Adital - http://www.adital.com.br/
Autor: Egon Heck
13 de Mai de 2010

A língua nossa de cada dia. Com esse título a aliada da causa indígena Lauriene descreve uma importante conquista, na área de reconhecimento de direitos, especialmente lingüísticos, dos Guarani Kaiowá do Mato Grosso do Sul. É importante que essas pequenas vitórias sejam visibilizadas para que um dia possam fazer parte efetiva do Brasil plural e justo que estamos, a duras penas, reconhecendo e construindo.

"Depois de muita luta para equidade social, os vereadores de um pequeno município do extremo sul do estado (MS) vem revolucionando a Casa de Leis. Primeiro por ser presidida pelo vereador indígena Ezaul Martins e então, pela honesta atitude de realizar uma sessão especial da câmara de vereadores de Tacuru MS na comunidade indígena Sassoró, no dia 19 de abril de 2010. Essa sessão contava com uma pauta específica e oportuna: a cooficialização da língua Guarani naquele município.

Com um projeto de lei municipal assinado por todos os vereadores e com o aceite do prefeito municipal, Tacuru tornou-se o primeiro município bilíngüe do estado, o segundo do Brasil; o primeiro trata-se de São Gabriel da Cachoeira (AM) que em 2004 cooficializou línguas indígenas - colocando-as em paridade com a língua oficial do Brasil - a Língua Portuguesa. Vale lembrar que dos quase dez mil habitantes, trinta por cento são indígenas Guarani.

No mesmo dia, dia 19 de abril, em outro pequeno município no mais extremo sul do estado, fronteira seca com o Paraguai, marcado por fatos de extrema violência contra os Guarani de lá, Paranhos tem aproximadamente onze mil habitantes, dos quais quarenta por cento são Guarani. Neste município, quatro corajosos vereadores lutavam pela aprovação da lei de cooficialização municipal da Língua Guarani. Vereadores que lutam por igualdade e justiça social. A cooficialização veio, uma semana depois, pós dezenas de sessões frustradas. Agora esperam pelo aceite do prefeito."(Lauriene "A Língua Nossa de Cada Dia").

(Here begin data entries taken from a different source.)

(** C3, as the code has it. When the call of the generation backend fails,
    the error is caught: the handler answers with status 200, the answer
    field is the failure message built from the error, and the sources and
    the confidence are those of the evidence, the same as when the backend
    succeeds. The confidence is not set to zero: it is printed as a digit,
    a point and two digits, and reads as a number between 0 and 1, at most
    [print_tolerance] away from the mean similarity of the evidence scaled
    by 3/2 and clamped to the unit interval, which is positive. Whatever
    the request, the handler returns a response, with status 200, 400 or
    500. *)
Theorem backend_failure_answer (nav : navigator) (m : backend)
    (q err : string) :
  model nav = Some m →
  search_documents nav (Py.strip q) 5 ≠ [] →
  m (prompt_of (Py.strip q)
       (context_of (search_documents nav (Py.strip q) 5))) = Raised err →
  (∃ body v,
     query_literature nav (Ask (Some q))
     = (Reply body,
        [prompt_of (Py.strip q)
           (context_of (search_documents nav (Py.strip q) 5))])
     ∧ answer body = "Error generating answer: " +:+ err
     ∧ map s_title (sources body)
       = map r_title (search_documents nav (Py.strip q) 5)
     ∧ (∀ text, ∃ body' sent',
          query_literature
            {| model := Some (λ _, Generated text);
               documents := documents nav |}
            (Ask (Some q)) = (Reply body', sent')
          ∧ sources body' = sources body
          ∧ confidence body' = confidence body)
     ∧ two_decimal (confidence body) = true
     ∧ read_fixed (confidence body) = Some v
     ∧ (0 <= v <= 1)%Q
     ∧ (Qabs (v - clamp01
                    (mean (map similarity
                             (search_documents nav (Py.strip q) 5))
                     * (3 # 2)))
        <= print_tolerance)%Q)
  ∧ (0 < clamp01
           (mean (map similarity (search_documents nav (Py.strip q) 5))
            * (3 # 2)))%Q
  ∧ ∀ req, ∃ sent,
      (∃ body, query_literature nav req = (Reply body, sent))
      ∨ (∃ error, query_literature nav req = (Failure 400 error, sent))
      ∨ (∃ error, query_literature nav req = (Failure 500 error, sent)).
Proof.
  intros Hm Hne Herr.
  pose proof (search_similarities_pos nav (Py.strip q) 5) as Hpos.
  assert (Htarget : (0 < clamp01
                          (mean (map similarity
                                   (search_documents nav (Py.strip q) 5))
                           * (3 # 2)))%Q).
  { apply clamp01_pos, Qmult_lt_0_compat; [|reflexivity].
    apply mean_pos; [by destruct (search_documents nav (Py.strip q) 5)|].
    eapply Forall_impl; [exact Hpos|]. by intros x [Hx _]. }
  split_and!.
  - destruct (search_confidence_near nav (Py.strip q) Hne) as [Hone Hnear].
    destruct (printed_confidence _ _ Hone Hnear)
      as (v & Hshape & Hread & Hunit & Hv).
    eexists _, v. split_and!.
    + rewrite query_literature_evidence by done.
      unfold generate_answer. rewrite Hm, Herr. reflexivity.
    + done.
    + simpl. by rewrite map_map.
    + intros text. do 2 eexists. split.
      * by apply (query_literature_evidence
                    {| model := Some (λ _, Generated text);
                       documents := documents nav |}).
      * split; reflexivity.
    + exact Hshape.
    + exact Hread.
    + apply Hunit.
    + apply Hunit.
    + exact Hv.
  - exact Htarget.
  - intros [e|field].
    + exists []. right. right. by eexists.
    + destruct (search_documents nav (Py.strip (default "" field)) 5)
        as [|r rs] eqn:Hrs.
      * exists []. unfold query_literature.
        destruct (Py.strip (default "" field)) as [|c question];
          [right; left; by eexists|].
        rewrite Hrs. left. by eexists.
      * assert (Hfield : ∃ q', field = Some q').
        { destruct field as [q'|]; [by eexists|].
          simpl in Hrs. by rewrite search_blank in Hrs. }
        destruct Hfield as [q' ->]. simpl in Hrs.
        eexists. left. eexists.
        apply query_literature_evidence. by rewrite Hrs.
Qed.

Já o procurador do MPF, V. Aras em contundente texto refletindo a respeito do ocorrido por ocasião do júri dos acusados de assassinato do cacique Marcos Verón, expõem as razões do gesto de retirada do Júri naquele dia 4 de maio: "Queiramos ou não, a afirmação dos direitos dos povos autóctones do Brasil é uma imposição da ordem jurídica de 1988 e do Direito Internacional dos Direitos Humanos. É uma missão constitucional do MPF (art. 129, V, CF), do Judiciário (art. 5, XXXV) e um compromisso da sociedade. Foi antidemocrática a negativa pelo Estado brasileiro do direito daquela minoria guarani à sua diversidade linguística. Somos uma nação de muitos diferenças. Precisamos aprender a respeitá-las...Parou por quê? Paramos porque vimos uma forma de violência cultural. Já não se tratava apenas de conseguir a condenação dos três acusados. Ali já se punha uma questão com significado sócio-jurídico bem maior. No júri, fomos até onde deu. O demais era direito do outro, direito indisponível e inegociável." (Procurador Vlademir Aras - maio de 2010).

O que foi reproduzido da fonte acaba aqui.